(** X9.  When an old document that is not empty and a new one compare as
    unchanged, they have the same providers; each provider has the same
    models on both sides; and each model has equal input prices and equal
    output prices on both sides. *)
Theorem compare_pricing_unchanged (old new : PricingDocument) :
  document_truthy old = true ->
  fst (compare_pricing (Some old) new) = false ->
  (forall provider,
      Dict.mem provider (get_models old) = Dict.mem provider (get_models new))
  /\ (forall provider old_provider_models models,
        Dict.get (get_models old) provider = Some old_provider_models ->
        In (provider, models) (get_models new) ->
        (forall model_name,
            Dict.mem model_name old_provider_models = Dict.mem model_name models)
        /\ (forall model_name model_data,
              In (model_name, model_data) models ->
              exists old_model,
                Dict.get old_provider_models model_name = Some old_model
                /\ py_eq (field old_model "input") (field model_data "input") = true
                /\ py_eq (field old_model "output") (field model_data "output") = true)).
Proof.
  intros Hold Hflag.
  assert (Hnil : compare_models (get_models old) (get_models new) = []).
  { rewrite <- (@compare_pricing_present old new Hold).
    destruct (snd (compare_pricing (Some old) new)) eqn:E; [reflexivity|].
    assert (H : fst (compare_pricing (Some old) new) = true)
      by (apply compare_pricing_flag_length; rewrite E; discriminate).
    congruence. }
  rewrite compare_models_parts in Hnil.
  apply app_eq_nil in Hnil as [Hnew Hrest]. apply app_eq_nil in Hrest as [Hremoved Hin].
  apply map_eq_nil in Hnew, Hremoved.
  assert (Hmem : forall (U W : Type) (a : dict U) (b : dict W),
             filter (fun k => negb (Dict.mem k b)) (Dict.keys a) = [] ->
             filter (fun k => negb (Dict.mem k a)) (Dict.keys b) = [] ->
             forall k, Dict.mem k a = Dict.mem k b).
  { intros U W a b Hab Hba k.
    destruct (Dict.mem k a) eqn:Ea, (Dict.mem k b) eqn:Eb; try reflexivity.
    - apply mem_true_key in Ea. apply (filter_nil_all _ _ Hab) in Ea.
      rewrite Eb in Ea. discriminate.
    - apply mem_true_key in Eb. apply (filter_nil_all _ _ Hba) in Eb.
      rewrite Ea in Eb. discriminate. }
  split; [apply Hmem; assumption|].
  intros provider old_provider_models models Hget Hitem.
  assert (Hprov : provider_changes (get_models old) (provider, models) = []).
  { destruct (provider_changes (get_models old) (provider, models)) as [|line rest] eqn:E;
      [reflexivity|].
    assert (H : In line (flat_map (provider_changes (get_models old)) (get_models new))).
    { apply in_flat_map. exists (provider, models). rewrite E. split; [exact Hitem | left; reflexivity]. }
    rewrite Hin in H. contradiction. }
  rewrite provider_changes_parts, Hget in Hprov.
  apply app_eq_nil in Hprov as [Hmodels Hgone]. apply map_eq_nil in Hgone.
  assert (Heach : forall model_name model_data,
             In (model_name, model_data) models ->
             model_changes provider old_provider_models (model_name, model_data) = []).
  { intros model_name model_data Hmodel.
    destruct (model_changes provider old_provider_models (model_name, model_data))
      as [|line rest] eqn:E; [reflexivity|].
    assert (H : In line (flat_map (model_changes provider old_provider_models) models)).
    { apply in_flat_map. exists (model_name, model_data). rewrite E.
      split; [exact Hmodel | left; reflexivity]. }
    rewrite Hmodels in H. contradiction. }
  assert (Hfound : forall model_name model_data,
             In (model_name, model_data) models ->
             exists old_model,
               Dict.get old_provider_models model_name = Some old_model
               /\ py_eq (field old_model "input") (field model_data "input") = true
               /\ py_eq (field old_model "output") (field model_data "output") = true).
  { intros model_name model_data Hmodel. pose proof (Heach _ _ Hmodel) as Hno.
    unfold model_changes, compare_model in Hno.
    destruct (Dict.get old_provider_models model_name) as [old_model|]; [|discriminate].
    exists old_model. split; [reflexivity|]. unfold append_if, py_ne in Hno.
    destruct (py_eq (field old_model "input") (field model_data "input"));
      destruct (py_eq (field old_model "output") (field model_data "output"));
      simpl in Hno; try discriminate. auto. }
  split; [|exact Hfound].
  intros model_name.
  destruct (Dict.mem model_name old_provider_models) eqn:Eo,
    (Dict.mem model_name models) eqn:En; try reflexivity.
  - apply mem_true_key in Eo. apply (filter_nil_all _ _ Hgone) in Eo.
    rewrite En in Eo. discriminate.
  - apply mem_true_key in En. apply in_map_iff in En as ([k data] & Hk & Hitem').
    simpl in Hk. subst k. destruct (Hfound _ _ Hitem') as (old_model & Hsome & _).
    apply get_some_mem in Hsome. congruence.
Qed.
(** * A library catalogue: [Book] and [Library] of [main.py]

    A shallow embedding of the two classes of [main.py] and of its
    console loop [main], and the proofs of their properties.

    Conventions of the embedding.
    - A Python [str] is the list of its code points.  One that holds a
      surrogate cannot be encoded in UTF-8: writing it to a file raises
      [UnicodeEncodeError].
    - A Python [int] is unbounded; [bool] is its subclass, so a value that
      passes [isinstance(value, int)] is an integer proper or a boolean.
      [int] and [str] refuse, with [ValueError], to convert a numeral of
      more digits than the limit of the interpreter, 4300 unless it is
      set otherwise.
    - A value of unknown type (an argument, a value read from a JSON
      document) is a [pyval].
    - A method of [Library] is a function of the object's state that
      returns its outcome (a value or the exception raised) together with
      the state it leaves.  An exception is kept by its class.
    - The books of a library are reached through the library only; a book
      that a method returns is given by its value at the return.
    - [json.dump] and [json.load] belong to the interpreter: a [.json]
      file is kept as the document that [json.load] returns for it.
    - A text file keeps the text written to it, the line separator of the
      platform being LF; reading translates CR LF and CR to LF, as a file
      opened in text mode does.
    - The files are known by the path given to [open].  A path has a
      file that [open] can read, whose content is text in UTF-8 (a JSON
      document or not, for [json.load]), or it has none: [open] then
      raises [ValueError] for a path with a null character in it, and
      otherwise what the platform answers, [FileNotFoundError] or an
      [OSError] of another class.  [open] for writing raises in the same
      way or leaves an empty file, which the writes fill until one of
      them raises.  No path with a null character in it has a file.
    - [main] runs on the lines that [input] is going to read, a finite
      list: [input] raises [EOFError] when none is left.  What [print] and
      the prompts of [input] write is kept as one text.  [print] is
      given for what it can show: strings that the console can encode,
      integers within the limit of [str]; the theorem about
      [display_books] assumes it of the books. *)

From Stdlib Require Import ZArith NArith List Bool Lia String Ascii.
From Stdlib Require Import DecimalPos DecimalZ.
From stdpp Require Import gmap list.
Import ListNotations.
Set Warnings "-register-all".

Local Open Scope N_scope.

(** ** Strings *)

Definition char := N.
Definition str := list char.

(** Code points of a UTF-8 byte sequence; used for the literals of the
    source only, which are well formed. *)
Fixpoint utf8_decode (bs : list N) : str :=
  match bs with
  | [] => []
  | b0 :: r0 =>
    if b0 <? 128 then b0 :: utf8_decode r0
    else match r0 with
    | [] => []
    | b1 :: r1 =>
      if b0 <? 224 then ((b0 - 192) * 64 + (b1 - 128)) :: utf8_decode r1
      else match r1 with
      | [] => []
      | b2 :: r2 =>
        if b0 <? 240
        then ((b0 - 224) * 4096 + (b1 - 128) * 64 + (b2 - 128)) :: utf8_decode r2
        else match r2 with
        | [] => []
        | b3 :: r3 =>
          ((b0 - 240) * 262144 + (b1 - 128) * 4096 + (b2 - 128) * 64 + (b3 - 128))
            :: utf8_decode r3
        end
      end
    end
  end.

(** A literal of the source. *)
Definition lit (s : string) : str :=
  utf8_decode (map N_of_ascii (list_ascii_of_string s)).

Definition str_eqb (a b : str) : bool := bool_decide (a = b).

(** [str.isspace] of one character. *)
Definition isspace (c : char) : bool :=
  ((9 <=? c) && (c <=? 13)) || ((28 <=? c) && (c <=? 32))
  || (c =? 133) || (c =? 160) || (c =? 5760)
  || ((8192 <=? c) && (c <=? 8202))
  || (c =? 8232) || (c =? 8233) || (c =? 8239) || (c =? 8287) || (c =? 12288).

Fixpoint lstrip (s : str) : str :=
  match s with
  | c :: s' => if isspace c then lstrip s' else s
  | [] => []
  end.

Definition rstrip (s : str) : str := rev (lstrip (rev s)).

(** [s.strip()] *)
Definition strip (s : str) : str := rstrip (lstrip s).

TASK GOAL. Scan the entries above for the line containing "assert (Hnil : compare_models", and copy it and all lines after it exactly, down to and including the line containing "rewrite provider_changes_parts, Hget".

RESULT OF THIS EXERCISE.
  assert (Hnil : compare_models (get_models old) (get_models new) = []).
  { rewrite <- (@compare_pricing_present old new Hold).
    destruct (snd (compare_pricing (Some old) new)) eqn:E; [reflexivity|].
    assert (H : fst (compare_pricing (Some old) new) = true)
      by (apply compare_pricing_flag_length; rewrite E; discriminate).
    congruence. }
  rewrite compare_models_parts in Hnil.
  apply app_eq_nil in Hnil as [Hnew Hrest]. apply app_eq_nil in Hrest as [Hremoved Hin].
  apply map_eq_nil in Hnew, Hremoved.
  assert (Hmem : forall (U W : Type) (a : dict U) (b : dict W),
             filter (fun k => negb (Dict.mem k b)) (Dict.keys a) = [] ->
             filter (fun k => negb (Dict.mem k a)) (Dict.keys b) = [] ->
             forall k, Dict.mem k a = Dict.mem k b).
  { intros U W a b Hab Hba k.
    destruct (Dict.mem k a) eqn:Ea, (Dict.mem k b) eqn:Eb; try reflexivity.
    - apply mem_true_key in Ea. apply (filter_nil_all _ _ Hab) in Ea.
      rewrite Eb in Ea. discriminate.
    - apply mem_true_key in Eb. apply (filter_nil_all _ _ Hba) in Eb.
      rewrite Ea in Eb. discriminate. }
  split; [apply Hmem; assumption|].
  intros provider old_provider_models models Hget Hitem.
  assert (Hprov : provider_changes (get_models old) (provider, models) = []).
  { destruct (provider_changes (get_models old) (provider, models)) as [|line rest] eqn:E;
      [reflexivity|].
    assert (H : In line (flat_map (provider_changes (get_models old)) (get_models new))).
    { apply in_flat_map. exists (provider, models). rewrite E. split; [exact Hitem | left; reflexivity]. }
    rewrite Hin in H. contradiction. }
  rewrite provider_changes_parts, Hget in Hprov.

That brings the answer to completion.